## Work request
With the records below as your source, retype each line exactly from the top down to the line that contains "Section server.", and include that line.

────

(* ===== verification/Server.v ===== *)
(** * The server: NewHandler and BuildHandlerStack

    internal/handlers/router.go and build_handler_stack.go: the registered
    routes, each with its role gate, under the middleware stack. *)

From S2P Require Import Prelude.
From S2P Require Import GoLib.
From S2P Require Import Utils.
From S2P Require Import Model.
From S2P Require Import Runtime.
From S2P Require Import Queries.
From S2P Require Import Password.
From S2P Require Import Tokens.
From S2P Require Import Codes.
From S2P Require Import Sso.
From S2P Require Import Admin.
From S2P Require Import Passkey.
From S2P Require Import Json.
From S2P Require Import Http.
From S2P Require Import Routes.
From S2P Require Import Handlers.
From S2P Require Import Middleware.

#[local] Open Scope string_scope.
#[local] Open Scope Z_scope.
#[local] Open Scope go_scope.

Section server.
Context `{TL : TextLib} `{UL : UuidLib} `{HL : HashLib} `{JL : JwtLib} `{OL : TotpLib} `{AL : AeadLib}
  `{WL : WebAuthnLib} `{CL : TimeLib} `{OI : OidcLib} `{JN : !JsonLib WL} `{LL : LimiterLib} `{RL : RouterLib}.
Context (svcs : Services).

Definition GET (path : string) (h : Handle) : route Handle := ((MethodGet, path), h).
Definition POST (path : string) (h : Handle) : route Handle := ((MethodPost, path), h).
Definition DELETE (path : string) (h : Handle) : route Handle := ((MethodDelete, path), h).

(** Routes served without a session. *)
Definition open_routes : list (route Handle) :=
  [GET V1_HealthCheck HealthCheckHandler;
   POST V1_StartEmailVerification StartEmailVerificationHandler;
   POST V1_VerifyEmail VerifyEmailCodeHandler;
   POST V1_Login LoginHandler;
   POST V1_RequestPasswordReset RequestPasswordResetHandler;
   POST V1_ResetPassword ResetPasswordHandler;
   POST V1_MFAVerifyLogin MFAVerifyLoginHandler;
   POST V1_MFASendLoginCode MFASendLoginCodeHandler;
   POST V1_SSOGoogle (SSOGoogleHandler svcs);
   POST V1_SSOApple (SSOAppleHandler svcs);
   POST V1_PasskeyLoginBegin (PasskeyLoginBeginHandler svcs);
   POST V1_PasskeyLoginFinish (PasskeyLoginFinishHandler svcs)].

(** Routes with a token of their own. *)
Definition token_routes : list (route Handle) :=
  [POST V1_CompleteEmailJoin CompleteEmailJoinHandler;
   POST V1_RefreshToken RefreshTokenHandler].

(** Routes of a signed-in user. *)
Definition session_routes : list (route Handle) :=
  [POST V1_Logout LogoutHandler;
   POST V1_ChangePassword ChangePasswordHandler;
   POST V1_MFAEnroll MFAEnrollHandler;
   POST V1_MFAVerifyEnrollment MFAVerifyEnrollmentHandler;
   POST V1_MFADisable MFADisableHandler;
   POST V1_MFAEmailEnroll MFAEmailEnrollHandler;
   POST V1_MFAEmailVerify MFAEmailVerifyEnrollmentHandler;
   POST V1_MFAEmailDisable MFAEmailDisableHandler;
   POST V1_PasskeyRegisterBegin (PasskeyRegisterBeginHandler svcs);
   POST V1_PasskeyRegisterFinish (PasskeyRegisterFinishHandler svcs);
   GET V1_PasskeyList PasskeyListHandler;
   POST V1_PasskeyRename PasskeyRenameHandler;
   DELETE V1_PasskeyDetail PasskeyDeleteHandler].

(** The admin routes, with the least role each demands. *)
Definition admin_routes : list (UserRole * route Handle) :=
  [(UserRoleModerator, GET V1_AdminUsers AdminListUsersHandler);
   (UserRoleModerator, GET V1_AdminUserDetail AdminGetUserHandler);
   (UserRoleModerator, POST V1_AdminUserBan AdminBanUserHandler);
   (UserRoleModerator, POST V1_AdminUserUnban AdminUnbanUserHandler);
   (UserRoleModerator, POST V1_AdminUserDisable AdminDisableUserHandler);
   (UserRoleModerator, POST V1_AdminUserEnable AdminEnableUserHandler);
   (UserRoleModerator, POST V1_AdminUserForceLogout AdminForceLogoutUserHandler);
   (UserRoleModerator, POST V1_AdminUserResetPassword AdminResetUserPasswordHandler);
   (UserRoleModerator, GET V1_AdminAuditLogs AdminListAuditLogsHandler);
   (UserRoleAdmin, POST V1_AdminUserRole AdminChangeUserRoleHandler);
   (UserRoleAdmin, DELETE V1_AdminUserDetail AdminDeleteUserHandler)].
Definition gated (x : UserRole * route Handle) : route Handle :=
  let '(min, (mp, h)) := x in (mp, requireRole min h).

Definition registered : list (route Handle) :=
  (open_routes ++ token_routes ++ session_routes ++ List.map gated admin_routes)%list.

(** [router.ServeHTTP] with its NotFound and MethodNotAllowed handlers. *)
Definition router (r : HttpRequest) (ctx : Ctx) : Go Response :=
  match router_serve registered r with
  | RHandle h ps => h r ps ctx
  | RNotFound | RMethodNotAllowed => respond_error RouteNotFound
  | ROwn resp => ret resp
  end.

Definition BuildHandlerStack : Layer :=
  RequestIDMiddleware (LoggerMiddleware (JSONMiddleware (ResponseHeadersMiddleware (RateLimitMiddleware
    (JWTMiddleware (UserRateLimitMiddleware (TimeoutMiddleware router))))))).

Definition no_ctx : Ctx := mkCtx None None None None None None None.

(** The handler of the server: what the client of a request gets.  A panic that
    is not recovered closes the connection. *)
Definition NewHandler (r : HttpRequest) : Go Response :=
  s <- BuildHandlerStack r no_ctx new_writer ;;
  match s with
  | Returned w => ret (reply w)
  | Panicked _ => panic
  end.
End server.
(** What [json.Marshal] and [json.MarshalIndent] write is such a spelling. *)
Definition written_member (indent : bool) (m : string * string) : string :=
  quote m.1 ++ (if indent then ": " else ":") ++ quote m.2.
Lemma written_member_text indent pre m post t :
  pre ++ written_member indent m ++ post ++ t
  = member_text pre (escape_from 0 0 m.1) "" (if indent then " " else "") (escape_from 0 0 m.2) post ++ t.
Proof. unfold written_member, member_text, quote, literal. rewrite !string_app_assoc. by destruct indent. Qed.
Lemma written_members_spell indent nl pre post l :
  spaces_only nl = true → spaces_only pre = true → spaces_only post = true → valid_members l → l ≠ [] →
  spells_members (pre ++ Join (List.map (written_member indent) l) ("," ++ nl) ++ post) l.
Proof.
  intros Hnl Hpre Hpost. revert pre Hpre. induction l as [|[k v] l IH]; intros pre Hpre Hv Hne; [done|].
  destruct (Hv (k, v)) as [Hk%escape_spells Hv'%escape_spells]; [left|].
  assert (spaces_only (if indent then " " else "") = true) as H3 by (by destruct indent).
  destruct l as [|m l].
  - cbn [List.map Join]. rewrite <- (string_app_nil_r post), (written_member_text indent pre (k, v)), string_app_nil_r.
    by apply SpellsLast.
  - cbn [List.map]. change (Join (written_member indent (k, v) :: ?x :: ?y) ?s)
      with (written_member indent (k, v) ++ s ++ Join (x :: y) s).
    rewrite !string_app_assoc. change (written_member indent (k, v) ++ "," ++ nl ++ ?u)
      with (written_member indent (k, v) ++ "" ++ "," ++ nl ++ u).
    rewrite written_member_text. apply SpellsMember; try done. apply IH; [done| |done]. intros x Hx. apply Hv. by right.
Qed.
Definition object_text (indent : bool) (l : list (string * string)) : string :=
  render indent 0 (JObject (string_members l)).
Lemma object_text_spells indent l : valid_members l → spells_object (object_text indent l) l.
Proof.
  intros Hv. destruct l as [|m l]; [exact (SpellsEmpty "" eq_refl)|].
  assert (object_text indent (m :: l) = "{" ++ (newline indent 1 ++ Join (List.map (written_member indent) (m :: l)) ("," ++ newline indent 1)
      ++ newline indent 0) ++ "}") as ->.
  { unfold object_text. cbn [render string_members List.map]. rewrite !string_app_assoc. do 3 f_equal. f_equal. f_equal. f_equal.
    unfold string_members. by rewrite List.map_map. }
  apply SpellsObject, written_members_spell; try apply newline_spaces; done.
Qed.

────

## Solution below
(* ===== verification/Server.v ===== *)
(** * The server: NewHandler and BuildHandlerStack

    internal/handlers/router.go and build_handler_stack.go: the registered
    routes, each with its role gate, under the middleware stack. *)

From S2P Require Import Prelude.
From S2P Require Import GoLib.
From S2P Require Import Utils.
From S2P Require Import Model.
From S2P Require Import Runtime.
From S2P Require Import Queries.
From S2P Require Import Password.
From S2P Require Import Tokens.
From S2P Require Import Codes.
From S2P Require Import Sso.
From S2P Require Import Admin.
From S2P Require Import Passkey.
From S2P Require Import Json.
From S2P Require Import Http.
From S2P Require Import Routes.
From S2P Require Import Handlers.
From S2P Require Import Middleware.

#[local] Open Scope string_scope.
#[local] Open Scope Z_scope.
#[local] Open Scope go_scope.

Section server.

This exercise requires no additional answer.